Dorothy gave a convulsive sob. She reached out and took her friend’s hand.
‘He’s dead, Rose.’
They’re all dead,’ Rosemary returned briskly. ‘We shouldn’t have any victims otherwise.’
Dorothy shook her head violently.
‘This is different, Rose. This is serious. They really killed him!’
Rosemary raised her eyebrows.
‘”They”, Dot? Do you think there’s more than one person involved, then?’

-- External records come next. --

(** [qed_spq_post_list] with the reserve [r]: the first entries of the pending
    list are posted, in order, until the list is empty or only the reserve of
    the ring is left. *)
Definition post_room (r n k : Z) : nat := Z.to_nat (SPQ_RING_SIZE - r - (n - k)).

Lemma post_loop_spec base dp r (Hr : 1 <= r) fuel : forall P n k seqs w sp,
  spq_inv base dp P n k seqs w sp -> length (pending sp) = fuel ->
  let m := Nat.min fuel (post_room r n k) in
  exists w' sp' P' seqs', post_list_loop fuel w r = Some (0, w') /\
    spq_inv base dp P' (n + Z.of_nat m) k seqs' w' sp' /\ same_roles P (w_ents w) P' (w_ents w') /\ w_recov w' = w_recov w /\
    pending sp' = drop m (pending sp) /\ completion_pending sp' = completion_pending sp ++ take m (pending sp) /\
    unlimited_pending sp' = unlimited_pending sp /\ free_pool sp' = free_pool sp.
Proof.
  induction fuel as [|fuel IH]; intros P n k seqs w sp I Hl m.
  - destruct (pending sp) eqn:Ep; [|done]. exists w, sp, P, seqs. subst m. cbn [Nat.min Z.of_nat drop take].
    rewrite Z.add_0_r, app_nil_r. split_and!; try done.
  - destruct (pending sp) as [|e rest] eqn:Ep; [done|]. injection Hl as Hl.
    destruct (decide (r < SPQ_RING_SIZE - (n - k))) as [Hlt|Hge].
    + destruct (post_one _ _ _ _ _ _ _ _ _ _ I Ep ltac:(lia)) as (w1 & sp1 & E & I1 & R1 & Hrc & Ep1 & Ec1 & Eu1 & Ef1).
      rewrite E by done. destruct (IH _ _ _ _ _ _ I1 ltac:(by rewrite Ep1)) as (w2 & sp2 & P2 & seqs2 & E2 & I2 & R2 & Hrc2 & Ep2 & Ec2 & Eu2 & Ef2).
      assert (Hm : m = S (Nat.min fuel (post_room r (n + 1) k))) by (subst m; unfold post_room; lia).
      rewrite Hm. exists w2, sp2, P2, seqs2. split; [exact E2|]. split_and!.
      * replace (n + Z.of_nat (S (Nat.min fuel (post_room r (n + 1) k)))) with (n + 1 + Z.of_nat (Nat.min fuel (post_room r (n + 1) k))) by lia. exact I2.
      * by eapply roles_trans.
      * by rewrite Hrc2.
      * by rewrite Ep2, Ep1.
      * rewrite Ec2, Ec1, Ep1, <- app_assoc. done.
      * by rewrite Eu2.
      * by rewrite Ef2.
    + assert (Hm : m = 0%nat) by (subst m; unfold post_room; lia). rewrite Hm. exists w, sp, P, seqs. cbn [post_list_loop].
      rewrite (si_spq _ _ _ _ _ _ _ _ I). cbn [mbind option_bind]. rewrite (elem_left_spq _ _ _ _ _ _ (si_ring _ _ _ _ _ _ _ _ I)).
      replace (r <? SPQ_RING_SIZE - (n - k)) with false by lia. cbn [negb Z.of_nat drop take]. rewrite Z.add_0_r, app_nil_r.
      split_and!; try done.
Qed.

(** ** Requests that wait for a pool entry *)

(** Held by nobody. *)
Definition unheld (P : gmap nat place) (e : nat) : Prop := forall p, held_place p -> P !! e <> Some p.

(** What a pool entry posted for an allocated one changes. *)
Lemma proxy_roles base dp (P P' : gmap nat place) n k seqs w' sp' (E : gmap nat qed_spq_entry) e e2 x :
  spq_inv base dp P' n k seqs w' sp' ->
  P' = <[e2 := PPend]> (if decide (blocks x) then <[e := PProxy]> P else delete e P) -> P !! e2 = Some PFree ->
  (forall i, i <> e -> i <> e2 -> w_ents w' !! i = E !! i) ->
  (blocks x -> cb_cookie x = CkEntry e /\ done (comp_done x) <> 1) ->
  (exists y, w_ents w' !! e2 = Some y /\ comp_mode y = comp_mode x /\ cb_cookie y = cb_cookie x) -> e <> e2 ->
  (forall i, i <> e -> role_at P E P' (w_ents w') i) /\ unheld P' e /\ (waiting P' (w_ents w') e <-> blocks x).
Proof.
  intros I' EP He2 Eo Hb (y & Hy & Em & Ec) Hne.
  assert (Hpr : P' !! e2 = Some PPend) by (rewrite EP; by rewrite lookup_insert_eq).
  assert (Hpe : P' !! e = if decide (blocks x) then Some PProxy else None).
  { rewrite EP, lookup_insert_ne by done. destruct (decide (blocks x)); [by rewrite lookup_insert_eq|by rewrite lookup_delete_eq]. }
  split_and!.
  - intros i Hi. destruct (decide (i = e2)) as [->|Hi2].
    + split; [intros p Hp|].
      * rewrite He2, Hpr. split; intros [= <-]; destruct Hp as [|[|[|]]]; discriminate.
      * unfold waiting. split.
        -- intros (p & z & Hp & _ & _ & _ & Hpl). rewrite He2 in Hp. injection Hp as <-. destruct Hpl as [|[|[|[|[|]]]]]; discriminate.
        -- intros (p & z & Hp & Hz & B & C & _). rewrite Hy in Hz. injection Hz as <-. exfalso.
           assert (Bx : blocks x) by (unfold blocks in *; congruence). destruct (Hb Bx) as [C' _]. congruence.
    + apply role_id; [|by rewrite Eo]. rewrite EP, lookup_insert_ne by done.
      destruct (decide (blocks x)); [by rewrite lookup_insert_ne|by rewrite lookup_delete_ne].
  - intros p Hp. rewrite Hpe. destruct (decide (blocks x)); [|done]. intros [= <-]. destruct Hp as [|[|[|]]]; discriminate.
  - unfold waiting. split.
    + intros (p & z & Hp & _). rewrite Hpe in Hp. by destruct (decide (blocks x)).
    + intros B. rewrite decide_True in Hpe by done. destruct (entry_at I' e _ Hpe) as [x' Hx'].
      pose proof (po_ent _ _ _ _ (si_places _ _ _ _ _ _ _ _ I') e _ x' Hpe Hx') as (_ & _ & B' & C' & _).
      exists PProxy, x'. tauto.
Qed.

(** One round of the loop of [qed_spq_pend_post]. *)
Lemma pend_one base dp P n k seqs w sp e e2 rest free :
  spq_inv base dp P n k seqs w sp -> unlimited_pending sp = e :: rest -> free_pool sp = e2 :: free ->
  exists w' sp' P', (forall fuel, pend_loop (S fuel) w = pend_loop fuel w') /\
    spq_inv base dp P' n k seqs w' sp' /\ same_roles P (w_ents w) P' (w_ents w') /\ w_recov w' = w_recov w /\
    unlimited_pending sp' = rest.
Proof.
  intros I Eu Ef. pose proof (si_lists _ _ _ _ _ _ _ _ I) as L. pose proof (si_places _ _ _ _ _ _ _ _ I) as PO.
  assert (He : P !! e = Some PUnl) by (apply (lo_unl _ _ L); rewrite Eu; set_solver).
  destruct (entry_at I e _ He) as [x Hx]. pose proof (po_ent _ _ _ _ PO e _ x He Hx) as (Hn & Hq & Hpo & Hs & Hb).
  set (sp1 := sp <| unlimited_pending := rest |>).
  assert (I1 : spq_inv base dp (<[e := PClient]> P) n k seqs (set_spq sp1 w) sp1).
  { eapply inv_move; [exact I|exact He|unfold quiet_place; tauto|done|done|done|done| |].
    - apply (lists_rem_unl P sp e [] rest PClient L Eu). apply not_list; tauto.
    - intros y Hy. rewrite Hx in Hy. injection Hy as <-. simpl. split; [right; done|]. split; [apply Hs|done]. }
  destruct (add_proxy _ _ _ _ _ _ _ _ e x e2 free I1) as (w' & sp' & P' & E & Hrc & Eu' & I' & EP & He2 & Eo & y & Hy & Em & Ec); try done.
  { by rewrite lookup_insert_eq. }
  exists w', sp', P'. split_and!; try done.
  - intros fuel. cbn [pend_loop]. rewrite (si_spq _ _ _ _ _ _ _ _ I). cbn [mbind option_bind]. rewrite Ef, Eu, (del_unl I e [] rest Eu).
    cbn [mbind option_bind app]. rewrite Hx. cbn [mbind option_bind]. fold sp1. rewrite E. done.
  - destruct (proxy_roles _ _ _ _ _ _ _ _ _ _ e e2 x I' EP He2 Eo Hb (ex_intro _ y (conj Hy (conj Em Ec)))
      ltac:(intros ->; rewrite lookup_insert_eq in He2; done)) as (Ro & Uh & Wt).
    intros i. destruct (decide (i = e)) as [->|Hi].
    + split; [intros p Hp; split; [rewrite He; intros [= <-]; destruct Hp as [|[|[|]]]; discriminate|intros Hpe; by apply Uh in Hpe]|].
      rewrite Wt. split.
      * intros (p & z & Hp & Hz & B & _). by simplify_eq.
      * intros B. destruct (Hb B) as [C _]. exists PUnl, x. tauto.
    + destruct (Ro i Hi) as [R1 R2]. unfold role_at, waiting in *. by rewrite lookup_insert_ne in R1, R2 by done.
Qed.

Lemma pend_loop_spec base dp fuel : forall P n k seqs w sp,
  spq_inv base dp P n k seqs w sp -> (length (unlimited_pending sp) <= fuel)%nat ->
  exists w' sp' P', pend_loop fuel w = Some w' /\ spq_inv base dp P' n k seqs w' sp' /\
    same_roles P (w_ents w) P' (w_ents w') /\ w_recov w' = w_recov w /\ (free_pool sp' = [] \/ unlimited_pending sp' = []).
Proof.
  induction fuel as [|fuel IH]; intros P n k seqs w sp I Hl.
  - exists w, sp, P. split_and!; try done. right. destruct (unlimited_pending sp); [done|simpl in Hl; lia].
  - destruct (free_pool sp) as [|e2 free] eqn:Ef; [|destruct (unlimited_pending sp) as [|e rest] eqn:Eu].
    + exists w, sp, P. split_and!; try done; [|by left]. cbn [pend_loop]. rewrite (si_spq _ _ _ _ _ _ _ _ I). cbn [mbind option_bind]. by rewrite Ef.
    + exists w, sp, P. split_and!; try done; [|by right]. cbn [pend_loop]. rewrite (si_spq _ _ _ _ _ _ _ _ I). cbn [mbind option_bind]. by rewrite Ef, Eu.
    + destruct (pend_one _ _ _ _ _ _ _ _ _ _ _ _ I Eu Ef) as (w1 & sp1 & P1 & E & I1 & R1 & H1 & Eu1). rewrite E.
      destruct (IH _ _ _ _ _ _ I1) as (w2 & sp2 & P2 & E2 & I2 & R2 & H2 & Hd); [rewrite Eu1; simpl in Hl; lia|].
      exists w2, sp2, P2. split_and!; try done; [by eapply roles_trans|by rewrite H2].
Qed.
(** [qed_spq_pend_post] never fails; afterwards no request is left waiting that
    could be posted. *)
Definition drained (n k : Z) (sp : qed_spq) : Prop :=
  (free_pool sp = [] \/ unlimited_pending sp = []) /\
  (pending sp = [] \/ SPQ_RING_SIZE - (n - k) = SPQ_HIGH_PRI_RESERVE_DEFAULT).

‘You know who I mean! They were carrying him in when I crossed the hallway. There was blood everywhere, his face was scarcely recognisable. It looked as though he’d been ripped apart by some…’
Rosemary withdrew her hand with a genteel shudder.
‘There’s no need to descend to vulgar melodrama, Dorothy, even if…’
She broke off abruptly.
‘Oh Dot!’ she laughed. ‘You are clever!’
Dorothy stared at her blankly.
‘You completely took me in!’ Rosemary went on admiringly. ‘It’s the classic technique, disguising the essential clue in a passage of gory sensationalism, and I almost fell for it. “His face was scarcely recognisable.” Of course! That’s the solution!’
Picking up the shapeless mass of frayed yarn which Dorothy had unravelled, she started to wind it rapidly into a neat ball.
‘We’ve established that Randolph Fitzpayne assumed the identity of George Channing in order to do away with Hilary Bryant. Now that has been achieved, he needs to cover his tracks so that he and Lady Belinda Scott can elope to their villa in Amalfi…’
‘Antibes.’
Rosemary nodded and smiled.
‘Beg pardon. Dot, you’re quite right. In Antibes. And how better to ensure that his crime is not brought home to him than by killing off George Channing? The police can’t arrest a dead man-especially one who never existed in the first place!’
She handed the completed ball of wool to her friend.